**Task description**.
Reproduce exactly the opening lines of the listing, stopping after the line that contains "<= INT_MAX /\" and including it.

── The records ──

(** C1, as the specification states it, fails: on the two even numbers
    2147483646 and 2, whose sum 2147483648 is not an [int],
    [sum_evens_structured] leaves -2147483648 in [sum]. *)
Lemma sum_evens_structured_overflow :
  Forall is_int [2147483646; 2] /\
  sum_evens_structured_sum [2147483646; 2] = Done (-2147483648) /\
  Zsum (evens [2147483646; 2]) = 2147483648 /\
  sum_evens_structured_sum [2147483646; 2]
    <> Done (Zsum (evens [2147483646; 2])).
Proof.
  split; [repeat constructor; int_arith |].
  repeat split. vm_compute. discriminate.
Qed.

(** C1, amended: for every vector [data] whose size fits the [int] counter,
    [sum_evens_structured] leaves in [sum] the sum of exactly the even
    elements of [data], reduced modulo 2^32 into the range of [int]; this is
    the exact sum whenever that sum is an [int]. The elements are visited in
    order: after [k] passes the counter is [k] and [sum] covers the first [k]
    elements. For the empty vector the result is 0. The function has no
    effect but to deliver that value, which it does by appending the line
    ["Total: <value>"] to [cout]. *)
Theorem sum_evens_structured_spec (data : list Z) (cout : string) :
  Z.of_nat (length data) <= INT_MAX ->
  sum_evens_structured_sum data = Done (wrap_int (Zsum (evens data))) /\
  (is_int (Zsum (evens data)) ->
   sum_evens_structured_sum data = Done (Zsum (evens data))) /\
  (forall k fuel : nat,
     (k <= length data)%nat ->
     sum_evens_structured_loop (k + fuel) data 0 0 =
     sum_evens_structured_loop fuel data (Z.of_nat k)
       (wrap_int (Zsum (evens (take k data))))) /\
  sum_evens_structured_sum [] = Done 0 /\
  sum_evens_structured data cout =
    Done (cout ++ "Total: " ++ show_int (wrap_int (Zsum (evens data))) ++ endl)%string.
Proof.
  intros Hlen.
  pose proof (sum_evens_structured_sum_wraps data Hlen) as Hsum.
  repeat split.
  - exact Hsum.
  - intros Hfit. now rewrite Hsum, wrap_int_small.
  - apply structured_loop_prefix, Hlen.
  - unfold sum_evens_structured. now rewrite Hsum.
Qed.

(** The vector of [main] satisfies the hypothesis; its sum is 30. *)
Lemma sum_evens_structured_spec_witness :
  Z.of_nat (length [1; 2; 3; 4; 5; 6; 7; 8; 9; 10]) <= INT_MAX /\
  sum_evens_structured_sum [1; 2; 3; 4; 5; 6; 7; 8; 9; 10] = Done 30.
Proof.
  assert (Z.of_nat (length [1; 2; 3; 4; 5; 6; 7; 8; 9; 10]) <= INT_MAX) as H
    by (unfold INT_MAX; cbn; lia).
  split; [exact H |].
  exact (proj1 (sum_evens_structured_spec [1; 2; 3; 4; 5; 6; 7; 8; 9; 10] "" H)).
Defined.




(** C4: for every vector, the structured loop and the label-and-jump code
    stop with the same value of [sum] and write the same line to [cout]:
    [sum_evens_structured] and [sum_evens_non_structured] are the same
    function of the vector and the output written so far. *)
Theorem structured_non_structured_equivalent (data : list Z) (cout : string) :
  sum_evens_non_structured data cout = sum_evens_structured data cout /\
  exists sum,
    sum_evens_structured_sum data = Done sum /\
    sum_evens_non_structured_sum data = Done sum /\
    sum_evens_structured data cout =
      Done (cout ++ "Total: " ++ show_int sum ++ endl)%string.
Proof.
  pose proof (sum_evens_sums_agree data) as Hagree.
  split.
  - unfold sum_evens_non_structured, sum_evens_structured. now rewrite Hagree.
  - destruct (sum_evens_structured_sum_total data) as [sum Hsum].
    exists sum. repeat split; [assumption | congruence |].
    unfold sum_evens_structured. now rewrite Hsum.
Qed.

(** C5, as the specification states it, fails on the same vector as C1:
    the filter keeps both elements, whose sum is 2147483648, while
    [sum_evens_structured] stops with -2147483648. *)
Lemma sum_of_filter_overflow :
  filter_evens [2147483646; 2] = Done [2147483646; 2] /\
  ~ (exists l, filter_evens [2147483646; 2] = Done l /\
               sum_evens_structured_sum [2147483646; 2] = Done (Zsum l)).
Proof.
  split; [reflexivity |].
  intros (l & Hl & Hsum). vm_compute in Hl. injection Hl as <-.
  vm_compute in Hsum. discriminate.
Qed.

───

**Task solution**.
(** C1, as the specification states it, fails: on the two even numbers
    2147483646 and 2, whose sum 2147483648 is not an [int],
    [sum_evens_structured] leaves -2147483648 in [sum]. *)
Lemma sum_evens_structured_overflow :
  Forall is_int [2147483646; 2] /\
  sum_evens_structured_sum [2147483646; 2] = Done (-2147483648) /\
  Zsum (evens [2147483646; 2]) = 2147483648 /\
  sum_evens_structured_sum [2147483646; 2]
    <> Done (Zsum (evens [2147483646; 2])).
Proof.
  split; [repeat constructor; int_arith |].
  repeat split. vm_compute. discriminate.
Qed.

(** C1, amended: for every vector [data] whose size fits the [int] counter,
    [sum_evens_structured] leaves in [sum] the sum of exactly the even
    elements of [data], reduced modulo 2^32 into the range of [int]; this is
    the exact sum whenever that sum is an [int]. The elements are visited in
    order: after [k] passes the counter is [k] and [sum] covers the first [k]
    elements. For the empty vector the result is 0. The function has no
    effect but to deliver that value, which it does by appending the line
    ["Total: <value>"] to [cout]. *)
Theorem sum_evens_structured_spec (data : list Z) (cout : string) :
  Z.of_nat (length data) <= INT_MAX ->
  sum_evens_structured_sum data = Done (wrap_int (Zsum (evens data))) /\
  (is_int (Zsum (evens data)) ->
   sum_evens_structured_sum data = Done (Zsum (evens data))) /\
  (forall k fuel : nat,
     (k <= length data)%nat ->
     sum_evens_structured_loop (k + fuel) data 0 0 =
     sum_evens_structured_loop fuel data (Z.of_nat k)
       (wrap_int (Zsum (evens (take k data))))) /\
  sum_evens_structured_sum [] = Done 0 /\
  sum_evens_structured data cout =
    Done (cout ++ "Total: " ++ show_int (wrap_int (Zsum (evens data))) ++ endl)%string.
Proof.
  intros Hlen.
  pose proof (sum_evens_structured_sum_wraps data Hlen) as Hsum.
  repeat split.
  - exact Hsum.
  - intros Hfit. now rewrite Hsum, wrap_int_small.
  - apply structured_loop_prefix, Hlen.
  - unfold sum_evens_structured. now rewrite Hsum.
Qed.

(** The vector of [main] satisfies the hypothesis; its sum is 30. *)
Lemma sum_evens_structured_spec_witness :
  Z.of_nat (length [1; 2; 3; 4; 5; 6; 7; 8; 9; 10]) <= INT_MAX /\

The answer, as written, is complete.